Cuatro agentes de la Unidad Central Operativa (UCO) de la Guardia Civil han sostenido ante el Tribunal Supremo que el empresario Víctor de Aldama habría aprovechado el avance de las negociaciones para la obtención de la licencia de operador de hidrocarburos de Villafuel para 'endosar' a su socio Claudio Rivas el pago del chalé de La Alcaidesa (Cádiz), como parte de una contraprestación vinculada al exministro de Transportes José Luis Ábalos, en el marco de las gestiones realizadas para facilitar la concesión de dicha licencia.
En una extensa jornada en el Alto Tribunal, que finalmente se prolongó hasta las 00:03 horas del martes, los agentes de la Benemérita detallaron cómo la supuesta trama de hidrocarburos, investigada en la Audiencia Nacional, habría abordado la adquisición del inmueble en el verano de 2021, en un momento en el que las negociaciones para la licencia de Villafuel avanzaban de forma favorable. Unas gestiones que, con el paso de los meses, terminarían frustrándose al no concederse inicialmente la autorización, que acabaría llegando posteriormente por otras vías.

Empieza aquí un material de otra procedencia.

(** What is rounded, [n / d] over [2 ^ e], is below [2 ^ 53], and it is
    [2 ^ 52] at least unless the exponent is that of the subnormal
    numbers: the integer nearest to it is a significand of binary64. *)
Lemma binary_exponent_spec (n d : Z) :
  0 < n -> 0 < d ->
  let e := JS.binary_exponent n d in
  -1074 <= e
  /\ (0 <= e -> 2 ^ 52 * (d * 2 ^ e) <= n < 2 ^ 53 * (d * 2 ^ e))
  /\ (e < 0 ->
      n * 2 ^ (- e) < 2 ^ 53 * d
      /\ (-1074 < e -> 2 ^ 52 * d <= n * 2 ^ (- e))).
Proof.
  intros Hn Hd e. destruct (binary_exponent_floor n d Hn Hd) as (fl & E & Hlo & Hup).
  fold e in E.
  split; [lia|]. split.
  - intros He. assert (e = fl - 52) by lia.
    apply at_least_pow2_true in Hlo as [[_ Hlo]|[? _]]; [|lia].
    apply at_least_pow2_false in Hup as [[_ Hup]|[? _]]; [|lia].
    replace fl with (52 + e) in Hlo by lia.
    replace (fl + 1) with (53 + e) in Hup by lia.
    rewrite pow2_split in Hlo, Hup by lia. lia.
  - intros He. split.
    + assert (Hup' : JS.at_least_pow2 n d (e + 53) = false).
      { destruct (JS.at_least_pow2 n d (e + 53)) eqn:H; [|reflexivity].
        apply (at_least_pow2_antitone n d (fl + 1)) in H; [congruence|lia..]. }
      assert (0 < 2 ^ (- e)) by (apply pow2_pos; lia).
      apply at_least_pow2_false in Hup' as [[Hk Hup']|[Hk Hup']].
      * assert (E' : 2 ^ 53 = 2 ^ (e + 53) * 2 ^ (- e)).
        { rewrite <- pow2_split by lia. f_equal. lia. }
        rewrite E'. nia.
      * assert (E' : 2 ^ (- (e + 53)) = 2 ^ (- e - 53)) by (f_equal; lia).
        assert (E2 : 2 ^ (- e) = 2 ^ (- e - 53) * 2 ^ 53).
        { rewrite <- pow2_split by lia. f_equal. lia. }
        rewrite E' in Hup'. rewrite E2.
        assert (0 < 2 ^ (- e - 53)) by (apply pow2_pos; lia). nia.
    + intros Hsub. assert (Ee : e = fl - 52) by lia.
      assert (0 < 2 ^ (- e)) by (apply pow2_pos; lia).
      replace fl with (e + 52) in Hlo by lia.
      apply at_least_pow2_true in Hlo as [[Hk Hlo]|[Hk Hlo]].
      * assert (E' : 2 ^ 52 = 2 ^ (e + 52) * 2 ^ (- e)).
        { rewrite <- pow2_split by lia. f_equal. lia. }
        rewrite E'. nia.
      * assert (E2 : 2 ^ (- e) = 2 ^ (- (e + 52)) * 2 ^ 52).
        { rewrite <- pow2_split by lia. f_equal. lia. }
        rewrite E2. nia.
Qed.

Según su exposición, las gestiones para que la empresa de Rivas lograra la autorización administrativa habrían progresado en un primer momento de forma positiva, generando entre los implicados la expectativa de consolidar la operación. Ese habría sido el contexto que Aldama aprovechó para imponer a su socio el coste del inmueble gaditano, de modo que fuera Rivas, y no él como inicialmente estaba previsto, quien asumiera las rentas y compromisos económicos derivados de la vivienda.

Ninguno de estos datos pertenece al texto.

#[local] Instance ordered_by_transitive : Transitive (ordered_by order_by).
Proof. intros a b c. unfold ordered_by. lia. Qed.

Lemma elem_of_rows (table : gmap Z A) (x : A) :
  x ∈ rows table <-> exists k, table !! k = Some x.
Proof.
  unfold rows. rewrite list_elem_of_fmap. split.
  - intros ([k y] & -> & Hin). exists k. now apply elem_of_map_to_list.
  - intros (k & Hk). exists (k, x). split; [reflexivity |].
    now apply elem_of_map_to_list.
Qed.

Lemma elem_of_back_collection (k : Z) (table : gmap Z A) (x : A) :
  x ∈ back_collection fk order_by k table <->
  (exists j, table !! j = Some x) /\ fk x = k.
Proof.
  unfold back_collection.
  rewrite merge_sort_Permutation, list_elem_of_filter, elem_of_rows. tauto.
Qed.


Lemma back_collection_insert (k i : Z) (x : A) (table : gmap Z A) :
  table !! i = None ->
  back_collection fk order_by k (<[i := x]> table)
  ≡ₚ if decide (fk x = k)
     then x :: back_collection fk order_by k table
     else back_collection fk order_by k table.
Proof.
  intros Hi. unfold back_collection, rows.
  rewrite !merge_sort_Permutation, (map_to_list_insert _ _ _ Hi).
  cbn [fmap list_fmap snd]. rewrite filter_cons.
  destruct (decide (fk x = k)); now rewrite ?merge_sort_Permutation.
Qed.

End BackCollection.


Example Trip_user_trips_of_sample :
  fst (Trip_user_trips trip_sf_la sample_session) = Return [al_joins] /\
  fst (User_trips jo sample_session) = Return [trip_sf_la] /\
  fst (User_trips al sample_session) = Return [] /\
  fst (User_user_trips al sample_session) = Return [al_joins].
Proof. repeat split; vm_compute; reflexivity. Qed.

(** X15. The back-references are the inverses of the references. In a
    database whose rows are stored under their primary keys, a stored
    Trip is in User.trips of a stored User exactly when Trip.user loads
    that User, and a stored UserTrip is in Trip.user_trips of a stored
    Trip, and in User.user_trips of a stored User, exactly when
    UserTrip.trip and UserTrip.user load that Trip and that User. *)
Theorem back_references_invert_references (s : Session) :
  primary_keys_hold (store s) ->
  (forall k u j t,
      users (store s) !! k = Some u -> trips (store s) !! j = Some t ->
      exists l, fst (User_trips u s) = Return l /\
                (t ∈ l <-> fst (Trip_user t s) = Return (Some u))) /\
  (forall k t j ut,
      trips (store s) !! k = Some t -> user_trips (store s) !! j = Some ut ->
      exists l, fst (Trip_user_trips t s) = Return l /\
                (ut ∈ l <-> fst (UserTrip_trip ut s) = Return (Some t))) /\
  (forall k u j ut,
      users (store s) !! k = Some u -> user_trips (store s) !! j = Some ut ->
      exists l, fst (User_user_trips u s) = Return l /\
                (ut ∈ l <-> fst (UserTrip_user ut s) = Return (Some u))).
Proof.
  intros (Pu & Pt & Put). split; [| split].
  - intros k u j t Hu Ht. eexists. split; [reflexivity |].
    rewrite elem_of_back_collection.
    unfold Trip_user, bind, get_session, ret. cbn [fst].
    pose proof (Pu k u Hu) as Hk. cbv beta in Hk. subst k. split.
    + intros (_ & ->). now rewrite Hu.
    + intros [= Hload]. split; [eauto |].
      symmetry. exact (Pu _ u Hload).
  - intros k t j ut Ht Hut. eexists. split; [reflexivity |].
    rewrite elem_of_back_collection.
    unfold UserTrip_trip, bind, get_session, ret. cbn [fst].
    pose proof (Pt k t Ht) as Hk. cbv beta in Hk. subst k. split.
    + intros (_ & ->). now rewrite Ht.
    + intros [= Hload]. split; [eauto |].
      symmetry. exact (Pt _ t Hload).
  - intros k u j ut Hu Hut. eexists. split; [reflexivity |].
    rewrite elem_of_back_collection.
    unfold UserTrip_user, bind, get_session, ret. cbn [fst].
    pose proof (Pu k u Hu) as Hk. cbv beta in Hk. subst k. split.
    + intros (_ & ->). now rewrite Hu.
    + intros [= Hload]. split; [eauto |].
      symmetry. exact (Pu _ u Hload).
Qed.

Section Enrolment.

Variable adapt_integer : pyval -> option Z.
Variable adapt_string : pyval -> option string.
Variable adapt_boolean : pyval -> option bool.
Variable adapt_date : pyval -> option date.
Variable adapt_numeric : pyval -> option Z.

La investigación judicial apunta además a la intervención de Leonor Pano y su madre, Carmen Pano, en la adquisición de la casa destinada a un eventual uso por parte de Ábalos, mediante una fórmula de opción de compra articulada a través de una sociedad bajo su control y siguiendo instrucciones atribuidas a Aldama. Esta operación, según se expuso en sede judicial, se habría producido tras las gestiones realizadas por el exasesor de Ábalos, Koldo García, para facilitar contactos entre representantes de Villafuel y responsables del Ministerio de Industria.
Asimismo, los agentes de la UCO defendieron que tanto Koldo como el propio exministro recibieron de forma continuada diversas dádivas sufragadas por Aldama, incluso después de la salida del exministro del Gobierno, bien por compromisos económicos previamente adquiridos o por el interés del empresario en seguir contando con su capacidad de influencia política como diputado.
Entre esas supuestas contraprestaciones, la Guardia Civil situó pagos mensuales de 10.000 euros, así como el abono, a través de un testaferro, del alquiler de la vivienda de Jessica Rodríguez, expareja de Ábalos. Según los investigadores, Aldama consideraba estos pagos una fórmula para asegurarse el acceso privilegiado al entonces ministro y garantizar su capacidad de interlocución dentro de la estructura gubernamental.
En ese mismo esquema de beneficios, los agentes incluyeron también el chalé de Cádiz, adquirido por cerca de medio millón de euros por Rivas, como parte de las compensaciones asociadas a las gestiones orientadas a obtener la licencia de hidrocarburos. Según la UCO, Aldama obtuvo además unos 290.000 euros por su intermediación en la operación, que terminó deteriorándose tras el fracaso inicial de la licencia y desembocó finalmente en un procedimiento de desahucio sobre el inmueble.